··· Raw data

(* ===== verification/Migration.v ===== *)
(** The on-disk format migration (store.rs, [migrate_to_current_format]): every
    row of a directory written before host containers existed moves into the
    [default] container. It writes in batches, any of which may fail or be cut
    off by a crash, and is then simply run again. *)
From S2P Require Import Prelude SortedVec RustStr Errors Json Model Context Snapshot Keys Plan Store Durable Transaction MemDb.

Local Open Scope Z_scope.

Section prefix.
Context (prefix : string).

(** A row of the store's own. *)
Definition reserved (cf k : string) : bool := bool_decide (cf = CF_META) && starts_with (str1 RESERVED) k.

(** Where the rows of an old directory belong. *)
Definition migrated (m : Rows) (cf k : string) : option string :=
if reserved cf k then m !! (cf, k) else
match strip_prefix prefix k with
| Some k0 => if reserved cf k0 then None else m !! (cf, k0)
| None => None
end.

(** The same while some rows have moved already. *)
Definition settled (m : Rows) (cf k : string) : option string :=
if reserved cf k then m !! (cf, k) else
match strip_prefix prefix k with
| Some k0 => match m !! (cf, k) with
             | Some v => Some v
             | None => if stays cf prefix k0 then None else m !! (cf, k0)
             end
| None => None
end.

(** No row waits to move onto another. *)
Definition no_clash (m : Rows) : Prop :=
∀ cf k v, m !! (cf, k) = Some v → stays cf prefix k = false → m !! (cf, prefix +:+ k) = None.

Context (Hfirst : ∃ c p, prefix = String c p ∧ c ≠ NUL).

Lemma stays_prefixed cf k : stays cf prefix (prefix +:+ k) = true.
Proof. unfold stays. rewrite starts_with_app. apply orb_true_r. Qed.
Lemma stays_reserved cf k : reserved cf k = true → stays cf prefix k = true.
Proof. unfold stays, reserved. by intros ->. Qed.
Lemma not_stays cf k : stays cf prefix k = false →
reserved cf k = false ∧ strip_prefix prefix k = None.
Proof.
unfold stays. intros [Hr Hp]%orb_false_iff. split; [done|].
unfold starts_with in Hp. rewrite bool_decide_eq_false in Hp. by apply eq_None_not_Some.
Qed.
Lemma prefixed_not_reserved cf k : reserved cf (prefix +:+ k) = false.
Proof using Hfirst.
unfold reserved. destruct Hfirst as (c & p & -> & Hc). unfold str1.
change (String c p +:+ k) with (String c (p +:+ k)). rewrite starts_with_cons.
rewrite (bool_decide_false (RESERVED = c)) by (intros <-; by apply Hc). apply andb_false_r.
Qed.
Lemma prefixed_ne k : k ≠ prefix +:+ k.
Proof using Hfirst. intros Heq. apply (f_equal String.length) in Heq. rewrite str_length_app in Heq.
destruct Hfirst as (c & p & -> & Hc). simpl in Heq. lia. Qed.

······
··· Raw data

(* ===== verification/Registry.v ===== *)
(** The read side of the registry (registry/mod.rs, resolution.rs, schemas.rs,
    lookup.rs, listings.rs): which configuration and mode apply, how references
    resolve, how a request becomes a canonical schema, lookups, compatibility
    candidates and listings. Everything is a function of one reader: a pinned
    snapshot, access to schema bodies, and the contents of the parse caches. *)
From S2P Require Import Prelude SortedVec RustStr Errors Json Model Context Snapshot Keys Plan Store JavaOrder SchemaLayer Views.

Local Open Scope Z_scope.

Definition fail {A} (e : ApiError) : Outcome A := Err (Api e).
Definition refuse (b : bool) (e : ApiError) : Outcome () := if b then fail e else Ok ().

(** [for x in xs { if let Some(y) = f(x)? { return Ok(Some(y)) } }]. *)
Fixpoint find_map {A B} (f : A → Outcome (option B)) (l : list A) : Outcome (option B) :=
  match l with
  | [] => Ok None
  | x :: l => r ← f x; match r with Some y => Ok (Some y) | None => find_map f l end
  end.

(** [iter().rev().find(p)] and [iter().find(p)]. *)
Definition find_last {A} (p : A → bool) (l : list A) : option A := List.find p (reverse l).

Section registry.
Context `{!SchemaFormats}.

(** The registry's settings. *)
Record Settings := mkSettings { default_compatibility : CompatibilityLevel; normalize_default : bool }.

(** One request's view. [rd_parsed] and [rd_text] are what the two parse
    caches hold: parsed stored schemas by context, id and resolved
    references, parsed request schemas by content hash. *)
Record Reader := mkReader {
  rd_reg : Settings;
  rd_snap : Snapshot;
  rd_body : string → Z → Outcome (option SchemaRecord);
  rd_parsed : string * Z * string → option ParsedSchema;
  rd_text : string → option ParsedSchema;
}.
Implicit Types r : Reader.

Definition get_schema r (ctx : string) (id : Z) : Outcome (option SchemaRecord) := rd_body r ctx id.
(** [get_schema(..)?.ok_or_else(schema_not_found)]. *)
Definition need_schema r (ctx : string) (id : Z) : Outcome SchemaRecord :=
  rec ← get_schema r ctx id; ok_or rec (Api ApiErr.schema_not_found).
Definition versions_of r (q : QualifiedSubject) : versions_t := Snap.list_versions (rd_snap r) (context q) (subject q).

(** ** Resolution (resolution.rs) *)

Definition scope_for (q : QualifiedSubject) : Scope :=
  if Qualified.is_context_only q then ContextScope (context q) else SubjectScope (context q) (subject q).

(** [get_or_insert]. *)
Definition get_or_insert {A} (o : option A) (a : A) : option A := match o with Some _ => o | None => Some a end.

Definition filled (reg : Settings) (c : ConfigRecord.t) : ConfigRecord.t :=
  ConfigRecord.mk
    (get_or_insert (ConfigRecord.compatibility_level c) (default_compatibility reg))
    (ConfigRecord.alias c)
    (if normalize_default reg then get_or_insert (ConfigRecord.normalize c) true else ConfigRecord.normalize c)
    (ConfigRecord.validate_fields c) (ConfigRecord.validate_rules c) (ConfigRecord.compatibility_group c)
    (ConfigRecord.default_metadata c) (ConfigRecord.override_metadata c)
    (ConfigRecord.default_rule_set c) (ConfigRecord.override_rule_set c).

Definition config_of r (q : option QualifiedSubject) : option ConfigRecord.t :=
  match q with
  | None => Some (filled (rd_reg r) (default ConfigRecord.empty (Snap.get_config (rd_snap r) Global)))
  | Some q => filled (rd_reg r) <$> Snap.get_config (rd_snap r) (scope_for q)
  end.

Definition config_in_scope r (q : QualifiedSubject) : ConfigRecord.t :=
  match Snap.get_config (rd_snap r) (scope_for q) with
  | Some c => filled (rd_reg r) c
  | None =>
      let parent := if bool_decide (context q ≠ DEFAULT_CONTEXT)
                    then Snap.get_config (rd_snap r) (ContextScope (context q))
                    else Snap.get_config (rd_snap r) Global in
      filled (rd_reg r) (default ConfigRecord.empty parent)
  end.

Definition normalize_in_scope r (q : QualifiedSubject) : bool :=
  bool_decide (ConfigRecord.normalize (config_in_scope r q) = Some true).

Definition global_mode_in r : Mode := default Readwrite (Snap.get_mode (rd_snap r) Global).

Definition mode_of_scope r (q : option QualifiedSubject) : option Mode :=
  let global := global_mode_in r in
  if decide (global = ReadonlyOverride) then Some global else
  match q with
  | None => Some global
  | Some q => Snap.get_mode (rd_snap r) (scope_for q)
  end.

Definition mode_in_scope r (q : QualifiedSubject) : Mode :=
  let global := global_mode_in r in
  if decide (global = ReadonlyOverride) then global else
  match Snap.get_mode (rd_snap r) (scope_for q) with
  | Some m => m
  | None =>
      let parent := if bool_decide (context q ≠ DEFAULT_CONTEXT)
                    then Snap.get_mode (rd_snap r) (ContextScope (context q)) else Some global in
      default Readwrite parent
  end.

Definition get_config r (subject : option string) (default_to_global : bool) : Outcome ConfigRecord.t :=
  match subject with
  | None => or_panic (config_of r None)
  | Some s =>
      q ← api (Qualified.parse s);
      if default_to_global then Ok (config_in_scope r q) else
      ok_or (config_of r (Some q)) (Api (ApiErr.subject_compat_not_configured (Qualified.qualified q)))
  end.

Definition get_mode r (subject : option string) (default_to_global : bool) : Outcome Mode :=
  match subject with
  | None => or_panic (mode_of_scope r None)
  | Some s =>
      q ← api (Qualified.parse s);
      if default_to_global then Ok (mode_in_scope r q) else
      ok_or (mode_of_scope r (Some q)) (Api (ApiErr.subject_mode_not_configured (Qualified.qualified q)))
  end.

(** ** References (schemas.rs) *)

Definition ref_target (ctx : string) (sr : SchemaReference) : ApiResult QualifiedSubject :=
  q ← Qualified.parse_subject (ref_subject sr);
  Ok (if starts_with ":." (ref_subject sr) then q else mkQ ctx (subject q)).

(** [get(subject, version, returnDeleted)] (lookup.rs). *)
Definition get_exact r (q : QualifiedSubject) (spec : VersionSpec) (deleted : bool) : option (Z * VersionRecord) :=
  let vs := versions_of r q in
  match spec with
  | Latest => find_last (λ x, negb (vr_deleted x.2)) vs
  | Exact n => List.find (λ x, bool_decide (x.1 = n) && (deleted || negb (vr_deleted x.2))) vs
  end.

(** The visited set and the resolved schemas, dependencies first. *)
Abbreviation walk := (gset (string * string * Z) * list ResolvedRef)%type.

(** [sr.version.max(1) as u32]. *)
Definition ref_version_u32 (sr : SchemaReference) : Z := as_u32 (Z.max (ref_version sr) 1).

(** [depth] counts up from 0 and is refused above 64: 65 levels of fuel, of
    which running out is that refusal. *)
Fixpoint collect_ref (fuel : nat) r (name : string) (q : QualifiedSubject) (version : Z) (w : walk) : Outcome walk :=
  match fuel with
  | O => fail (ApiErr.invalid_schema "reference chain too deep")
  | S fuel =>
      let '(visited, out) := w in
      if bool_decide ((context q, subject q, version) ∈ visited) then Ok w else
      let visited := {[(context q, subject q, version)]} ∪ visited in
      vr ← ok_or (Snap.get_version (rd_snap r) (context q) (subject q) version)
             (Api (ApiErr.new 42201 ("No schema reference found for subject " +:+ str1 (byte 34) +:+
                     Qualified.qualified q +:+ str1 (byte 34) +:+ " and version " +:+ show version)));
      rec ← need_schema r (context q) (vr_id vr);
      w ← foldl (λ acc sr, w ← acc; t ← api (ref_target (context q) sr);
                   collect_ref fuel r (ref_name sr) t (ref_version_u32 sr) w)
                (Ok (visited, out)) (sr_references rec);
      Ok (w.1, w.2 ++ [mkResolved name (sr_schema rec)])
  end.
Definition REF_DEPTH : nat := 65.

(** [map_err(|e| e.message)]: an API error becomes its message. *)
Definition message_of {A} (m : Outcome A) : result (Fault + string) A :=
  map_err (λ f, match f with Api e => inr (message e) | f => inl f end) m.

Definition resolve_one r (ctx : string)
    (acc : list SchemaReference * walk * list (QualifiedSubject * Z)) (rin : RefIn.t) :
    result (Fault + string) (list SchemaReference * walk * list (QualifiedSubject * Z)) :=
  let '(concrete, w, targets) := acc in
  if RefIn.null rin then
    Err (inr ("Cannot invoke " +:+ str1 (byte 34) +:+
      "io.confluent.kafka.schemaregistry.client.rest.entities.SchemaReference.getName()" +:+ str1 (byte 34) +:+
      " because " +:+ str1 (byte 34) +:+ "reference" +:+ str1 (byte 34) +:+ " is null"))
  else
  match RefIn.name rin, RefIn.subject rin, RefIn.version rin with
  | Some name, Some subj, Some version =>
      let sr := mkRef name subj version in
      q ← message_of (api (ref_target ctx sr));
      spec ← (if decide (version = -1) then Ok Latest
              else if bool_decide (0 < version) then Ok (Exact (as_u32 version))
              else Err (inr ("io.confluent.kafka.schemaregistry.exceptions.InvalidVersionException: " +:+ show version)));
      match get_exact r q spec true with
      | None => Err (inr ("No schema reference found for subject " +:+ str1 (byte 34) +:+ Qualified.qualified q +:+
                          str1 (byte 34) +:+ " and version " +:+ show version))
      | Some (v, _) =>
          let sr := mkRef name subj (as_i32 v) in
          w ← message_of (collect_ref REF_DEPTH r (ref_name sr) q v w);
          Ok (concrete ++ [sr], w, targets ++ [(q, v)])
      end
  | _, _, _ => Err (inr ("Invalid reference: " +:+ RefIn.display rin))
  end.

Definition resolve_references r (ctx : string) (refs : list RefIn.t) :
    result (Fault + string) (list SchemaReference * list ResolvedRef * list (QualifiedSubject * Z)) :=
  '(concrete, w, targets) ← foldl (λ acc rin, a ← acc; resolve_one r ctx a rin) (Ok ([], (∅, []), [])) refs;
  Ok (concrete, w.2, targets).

······

Task instructions ::
Copy out only the lines above from the one with "(** Where the" to the one with "prefix +:+ k) = None.", inclusive, exactly as they stand.

Answer area ::
(** Where the rows of an old directory belong. *)
Definition migrated (m : Rows) (cf k : string) : option string :=
if reserved cf k then m !! (cf, k) else
match strip_prefix prefix k with
| Some k0 => if reserved cf k0 then None else m !! (cf, k0)
| None => None
end.

(** The same while some rows have moved already. *)
Definition settled (m : Rows) (cf k : string) : option string :=
if reserved cf k then m !! (cf, k) else
match strip_prefix prefix k with
| Some k0 => match m !! (cf, k) with
             | Some v => Some v
             | None => if stays cf prefix k0 then None else m !! (cf, k0)
             end
| None => None
end.

(** No row waits to move onto another. *)
Definition no_clash (m : Rows) : Prop :=
∀ cf k v, m !! (cf, k) = Some v → stays cf prefix k = false → m !! (cf, prefix +:+ k) = None.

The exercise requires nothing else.